### WHAT IS REQUIRED
Every line of the material below is to be printed again exactly.

### AVAILABLE DATA
--------------------------------
(* ===== verification/ServerMain.v ===== *)
(** * [main] of examples/http/server_main.cpp

    The scheduler set-up and the server put together: [main] starts the threads of
    [FiberFrameContext], starts the server and waits for a [notify_stop] that
    nobody calls.  The threads of the frame, the accept fiber and the sessions
    interleave with [main]; nothing calls [start] again or [stop]. *)
From stdpp Require Import prelude list relations.
From Stdlib Require Import ZArith Lia.
From S2P Require Import Prelude Fleet FlagWait ServerLifecycle.

(** Where [main] is: about to call [init], about to start the server, in [wait], returned. *)
Inductive main_pc : Type := MInit | MStart | MWait | MReturned.

Record main_state : Type := mk_main {
  main_at : main_pc;
  frame : flag_state;
  api : lifecycle;
}.

Definition main_begin : main_state := mk_main MInit (flag_init 0 0) lifecycle_new.

(** [frame_cxt.run_thread_count = 3; frame_cxt.init()]: no [notify_stop] follows. *)
Definition main_init (s : main_state) : main_state := mk_main MStart (frame_start 3 0) (api s).

(** [TestApi api(...); api.start()], with three threads. *)
Definition main_start (s : main_state) : main_state := mk_main MWait (frame s) (start 3 (api s)).

(** The accept fiber and the sessions: the steps of the server that are not in
    [start] or [stop]. *)
Inductive serve : lifecycle -> lifecycle -> Prop :=
| ServeOpen ok s : lc_status s = Alive -> acc s = AccOpen -> serve s (accept_open ok s)
| ServeAccept s : lc_status s = Alive -> acc s = AccLoop -> serve s (accept_start s)
| ServeComplete r s :
    lc_status s = Alive -> acc s = AccWait -> r <> operation_aborted -> serve s (with_acc (AccGot r) s)
| ServeGot r s : lc_status s = Alive -> acc s = AccGot r -> serve s (accept_got r s)
| ServeCount s : lc_status s = Alive -> acc s = AccSpawned -> serve s (accept_count s)
| ServeFinish s : lc_status s = Alive -> (0 < live s)%nat -> serve s (session_finished s).

Section main.
Context (notify_all : list nat -> list nat).

(** The process runs until [main] returns or an exception leaves a fiber.  The
    first waiter of the frame is [main] itself, which moves only once it waits. *)
Inductive main_step : main_state -> main_state -> Prop :=
| MainInit s : main_at s = MInit -> main_step s (main_init s)
| MainStart s : main_at s = MStart -> main_step s (main_start s)
| MainFrame s f :
    main_at s = MStart \/ main_at s = MWait -> lc_status (api s) = Alive -> flag_step notify_all (frame s) f ->
    (main_at s = MStart -> fl_waiters f !! 0 = Some WLock) ->
    main_step s (mk_main (main_at s) f (api s))
| MainServe s a : main_at s = MWait -> serve (api s) a -> main_step s (mk_main MWait (frame s) a)
| MainReturn s :
    main_at s = MWait -> lc_status (api s) = Alive -> flag_returned (frame s) ->
    main_step s (mk_main MReturned (frame s) (api s)).

(** ** The server serves for ever *)

(** A server that was started and that nobody stops: the acceptor is open from the
    first step of the accept fiber on, which is never told to end. *)
Record serving (a : lifecycle) : Prop := {
  sv_running : m_running a = true;
  sv_idle : stop_at a = StIdle;
  sv_fiber : acc a <> AccNone /\ acc a <> AccEnded /\ acc a <> AccGot operation_aborted;
  sv_open : acceptor_is_open a = match acc a with AccOpen => false | _ => true end;
  sv_number : m_session_number a = (Z.of_nat (live a) - uncounted a)%Z;
  sv_threads : m_threads a = [true; true; true];
}.

Lemma serve_is_step a a' : serve a a' -> step 3 a a'.
Proof. destruct 1; by constructor. Qed.

Lemma serve_serving a a' : serve a a' -> serving a -> lc_status a' = Alive -> serving a'.
Proof.
  intros Hs [H1 H2 H3 H4 H5 H6] Ha. destruct Hs as [ok a _ Hp|a _ Hp|r a _ Hp Hr|r a _ Hp|a _ Hp|a _ Hp].
  all: rewrite ?Hp in *; unfold accept_open, accept_start, accept_got, session_finished, uncounted in *;
    repeat (case_match; simpl in *; simplify_eq); split; unfold uncounted; simpl in *; rewrite ?Hp; naive_solver lia.
Qed.

(** The accept fiber always has a step: the one thing it waits for is a completion. *)
Lemma serving_goes_on a : serving a -> lc_status a = Alive -> exists a', serve a a'.
Proof.
  intros [_ _ (H1 & H2 & _) _ _ _] Ha. destruct (acc a) as [| | | |r| |] eqn:E; try done; eexists.
  - by apply (ServeOpen true).
  - by apply ServeAccept.
  - by apply (ServeComplete accepted).
  - by eapply ServeGot.
  - by apply ServeCount.
Qed.

(** Nobody is past the wait of the frame. *)
Definition closed_frame (f : flag_state) : Prop :=
  fl_ready f = false /\ fl_setters f = [] /\ Forall (fun w => w <> WPassed) (fl_waiters f).

Lemma frame_stays f f' : flag_step notify_all f f' -> closed_frame f -> closed_frame f'.
Proof.
  intros Hs (Hr & Ht & Hw). inversion Hs as [i ? Hi Hl|i ? Hi|j ? Hj|j ? Hj Hl|j ? Hj|j ? Hj|? H0 Hj]; subst.
  1: split_and!; simpl; [done|done|by apply Forall_insert].
  1: unfold flag_test; rewrite Hr; split_and!; simpl; [done|done|by apply Forall_insert].
  all: rewrite ?Ht in *; simplify_eq/=.
  by destruct (Forall_lookup_1 _ _ _ _ Hw H0 eq_refl).
Qed.

Record main_inv (s : main_state) : Prop := {
  mi_frame : closed_frame (frame s);
  mi_before : main_at s = MInit \/ main_at s = MStart -> api s = lifecycle_new;
  mi_serving : main_at s = MWait -> lc_status (api s) = Alive -> serving (api s);
  mi_stays : main_at s <> MReturned;
}.

Lemma main_step_inv s s' : main_step s s' -> main_inv s -> main_inv s'.
Proof.
  intros Hs [Hf Hb Hv Hr]. destruct Hs as [s Hp|s Hp|s f Hp Ha Hs _|s a Hp Hs|s Hp Ha [Hret _]].
  - split; simpl; try done; [split_and!; [done|done|by repeat constructor]|auto].
  - split; simpl; try done; [naive_solver|]. rewrite (Hb (or_intror Hp)). intros _ _. by split.
  - split; simpl; try done. by eapply frame_stays.
  - split; simpl; try done; [naive_solver|]. intros _ Ha. eapply serve_serving; [done| |done].
    apply Hv; [done|]. by destruct Hs.
  - destruct Hf as (_ & _ & Hw). by destruct (Forall_lookup_1 _ _ _ _ Hw Hret eq_refl).
Qed.

(** [main] of the sample server never returns: in every interleaving it waits, with
    the server running, every session counted and the accept fiber able to go on,
    as long as no exception leaves that fiber. *)
Lemma server_main_serves s :
  rtc main_step main_begin s ->
  main_at s <> MReturned /\ fl_ready (frame s) = false /\
  (main_at s = MWait -> lc_status (api s) = Alive -> serving (api s) /\ exists a, serve (api s) a).
Proof.
  intros Hr. assert (Hi : main_inv s).
  { revert s Hr. apply rtc_ind_r; [|intros ? ? _ Hs Hi; by eapply main_step_inv].
    split; simpl; done. }
  destruct Hi as [(Hf & _) _ Hv Hm]. split_and!; [done|done|]. intros Hw Ha. specialize (Hv Hw Ha).
  split; [done|by apply serving_goes_on].
Qed.

(** What ends the process: the acceptor could not be opened, or [async_accept]
    completed with another error than the two that are handled. *)
Lemma server_main_ends a a' :
  serve a a' -> serving a -> lc_status a' <> Alive -> acc a = AccOpen \/ acc a = AccGot other_error.
Proof.
  intros Hs _ Ha. destruct Hs as [ok a _ Hp|a Hl Hp|r a Hl Hp Hr|r a Hl Hp|a Hl Hp|a Hl Hp]; auto;
    unfold accept_start in *; try case_match; try done.
  destruct r; try done. by right.
Qed.
End main.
--------------------------------
### RESULT
(* ===== verification/ServerMain.v ===== *)
(** * [main] of examples/http/server_main.cpp

    The scheduler set-up and the server put together: [main] starts the threads of
    [FiberFrameContext], starts the server and waits for a [notify_stop] that
    nobody calls.  The threads of the frame, the accept fiber and the sessions
    interleave with [main]; nothing calls [start] again or [stop]. *)
From stdpp Require Import prelude list relations.
From Stdlib Require Import ZArith Lia.
From S2P Require Import Prelude Fleet FlagWait ServerLifecycle.

(** Where [main] is: about to call [init], about to start the server, in [wait], returned. *)
Inductive main_pc : Type := MInit | MStart | MWait | MReturned.

Record main_state : Type := mk_main {
  main_at : main_pc;
  frame : flag_state;
  api : lifecycle;
}.

Definition main_begin : main_state := mk_main MInit (flag_init 0 0) lifecycle_new.

(** [frame_cxt.run_thread_count = 3; frame_cxt.init()]: no [notify_stop] follows. *)
Definition main_init (s : main_state) : main_state := mk_main MStart (frame_start 3 0) (api s).

(** [TestApi api(...); api.start()], with three threads. *)
Definition main_start (s : main_state) : main_state := mk_main MWait (frame s) (start 3 (api s)).

(** The accept fiber and the sessions: the steps of the server that are not in
    [start] or [stop]. *)
Inductive serve : lifecycle -> lifecycle -> Prop :=
| ServeOpen ok s : lc_status s = Alive -> acc s = AccOpen -> serve s (accept_open ok s)
| ServeAccept s : lc_status s = Alive -> acc s = AccLoop -> serve s (accept_start s)
| ServeComplete r s :
    lc_status s = Alive -> acc s = AccWait -> r <> operation_aborted -> serve s (with_acc (AccGot r) s)
| ServeGot r s : lc_status s = Alive -> acc s = AccGot r -> serve s (accept_got r s)
| ServeCount s : lc_status s = Alive -> acc s = AccSpawned -> serve s (accept_count s)
| ServeFinish s : lc_status s = Alive -> (0 < live s)%nat -> serve s (session_finished s).

Section main.
Context (notify_all : list nat -> list nat).

(** The process runs until [main] returns or an exception leaves a fiber.  The
    first waiter of the frame is [main] itself, which moves only once it waits. *)
Inductive main_step : main_state -> main_state -> Prop :=
| MainInit s : main_at s = MInit -> main_step s (main_init s)
| MainStart s : main_at s = MStart -> main_step s (main_start s)
| MainFrame s f :
    main_at s = MStart \/ main_at s = MWait -> lc_status (api s) = Alive -> flag_step notify_all (frame s) f ->
    (main_at s = MStart -> fl_waiters f !! 0 = Some WLock) ->
    main_step s (mk_main (main_at s) f (api s))
| MainServe s a : main_at s = MWait -> serve (api s) a -> main_step s (mk_main MWait (frame s) a)
| MainReturn s :
    main_at s = MWait -> lc_status (api s) = Alive -> flag_returned (frame s) ->
    main_step s (mk_main MReturned (frame s) (api s)).

(** ** The server serves for ever *)

(** A server that was started and that nobody stops: the acceptor is open from the
    first step of the accept fiber on, which is never told to end. *)
Record serving (a : lifecycle) : Prop := {
  sv_running : m_running a = true;
  sv_idle : stop_at a = StIdle;
  sv_fiber : acc a <> AccNone /\ acc a <> AccEnded /\ acc a <> AccGot operation_aborted;
  sv_open : acceptor_is_open a = match acc a with AccOpen => false | _ => true end;
  sv_number : m_session_number a = (Z.of_nat (live a) - uncounted a)%Z;
  sv_threads : m_threads a = [true; true; true];
}.

Lemma serve_is_step a a' : serve a a' -> step 3 a a'.
Proof. destruct 1; by constructor. Qed.

Lemma serve_serving a a' : serve a a' -> serving a -> lc_status a' = Alive -> serving a'.
Proof.
  intros Hs [H1 H2 H3 H4 H5 H6] Ha. destruct Hs as [ok a _ Hp|a _ Hp|r a _ Hp Hr|r a _ Hp|a _ Hp|a _ Hp].
  all: rewrite ?Hp in *; unfold accept_open, accept_start, accept_got, session_finished, uncounted in *;
    repeat (case_match; simpl in *; simplify_eq); split; unfold uncounted; simpl in *; rewrite ?Hp; naive_solver lia.
Qed.

(** The accept fiber always has a step: the one thing it waits for is a completion. *)
Lemma serving_goes_on a : serving a -> lc_status a = Alive -> exists a', serve a a'.
Proof.
  intros [_ _ (H1 & H2 & _) _ _ _] Ha. destruct (acc a) as [| | | |r| |] eqn:E; try done; eexists.
  - by apply (ServeOpen true).
  - by apply ServeAccept.
  - by apply (ServeComplete accepted).
  - by eapply ServeGot.
  - by apply ServeCount.
Qed.

(** Nobody is past the wait of the frame. *)
Definition closed_frame (f : flag_state) : Prop :=
  fl_ready f = false /\ fl_setters f = [] /\ Forall (fun w => w <> WPassed) (fl_waiters f).

Lemma frame_stays f f' : flag_step notify_all f f' -> closed_frame f -> closed_frame f'.
Proof.
  intros Hs (Hr & Ht & Hw). inversion Hs as [i ? Hi Hl|i ? Hi|j ? Hj|j ? Hj Hl|j ? Hj|j ? Hj|? H0 Hj]; subst.
  1: split_and!; simpl; [done|done|by apply Forall_insert].
  1: unfold flag_test; rewrite Hr; split_and!; simpl; [done|done|by apply Forall_insert].
  all: rewrite ?Ht in *; simplify_eq/=.
  by destruct (Forall_lookup_1 _ _ _ _ Hw H0 eq_refl).
Qed.

Record main_inv (s : main_state) : Prop := {
  mi_frame : closed_frame (frame s);
  mi_before : main_at s = MInit \/ main_at s = MStart -> api s = lifecycle_new;
  mi_serving : main_at s = MWait -> lc_status (api s) = Alive -> serving (api s);
  mi_stays : main_at s <> MReturned;
}.

Lemma main_step_inv s s' : main_step s s' -> main_inv s -> main_inv s'.
Proof.
  intros Hs [Hf Hb Hv Hr]. destruct Hs as [s Hp|s Hp|s f Hp Ha Hs _|s a Hp Hs|s Hp Ha [Hret _]].
  - split; simpl; try done; [split_and!; [done|done|by repeat constructor]|auto].
  - split; simpl; try done; [naive_solver|]. rewrite (Hb (or_intror Hp)). intros _ _. by split.
  - split; simpl; try done. by eapply frame_stays.
  - split; simpl; try done; [naive_solver|]. intros _ Ha. eapply serve_serving; [done| |done].
    apply Hv; [done|]. by destruct Hs.
  - destruct Hf as (_ & _ & Hw). by destruct (Forall_lookup_1 _ _ _ _ Hw Hret eq_refl).
Qed.

(** [main] of the sample server never returns: in every interleaving it waits, with
    the server running, every session counted and the accept fiber able to go on,
    as long as no exception leaves that fiber. *)
Lemma server_main_serves s :
  rtc main_step main_begin s ->
  main_at s <> MReturned /\ fl_ready (frame s) = false /\
  (main_at s = MWait -> lc_status (api s) = Alive -> serving (api s) /\ exists a, serve (api s) a).
Proof.
  intros Hr. assert (Hi : main_inv s).
  { revert s Hr. apply rtc_ind_r; [|intros ? ? _ Hs Hi; by eapply main_step_inv].
    split; simpl; done. }
  destruct Hi as [(Hf & _) _ Hv Hm]. split_and!; [done|done|]. intros Hw Ha. specialize (Hv Hw Ha).
  split; [done|by apply serving_goes_on].
Qed.

(** What ends the process: the acceptor could not be opened, or [async_accept]
    completed with another error than the two that are handled. *)
Lemma server_main_ends a a' :
  serve a a' -> serving a -> lc_status a' <> Alive -> acc a = AccOpen \/ acc a = AccGot other_error.
Proof.
  intros Hs _ Ha. destruct Hs as [ok a _ Hp|a Hl Hp|r a Hl Hp Hr|r a Hl Hp|a Hl Hp|a Hl Hp]; auto;
    unfold accept_start in *; try case_match; try done.
  destruct r; try done. by right.
Qed.
End main.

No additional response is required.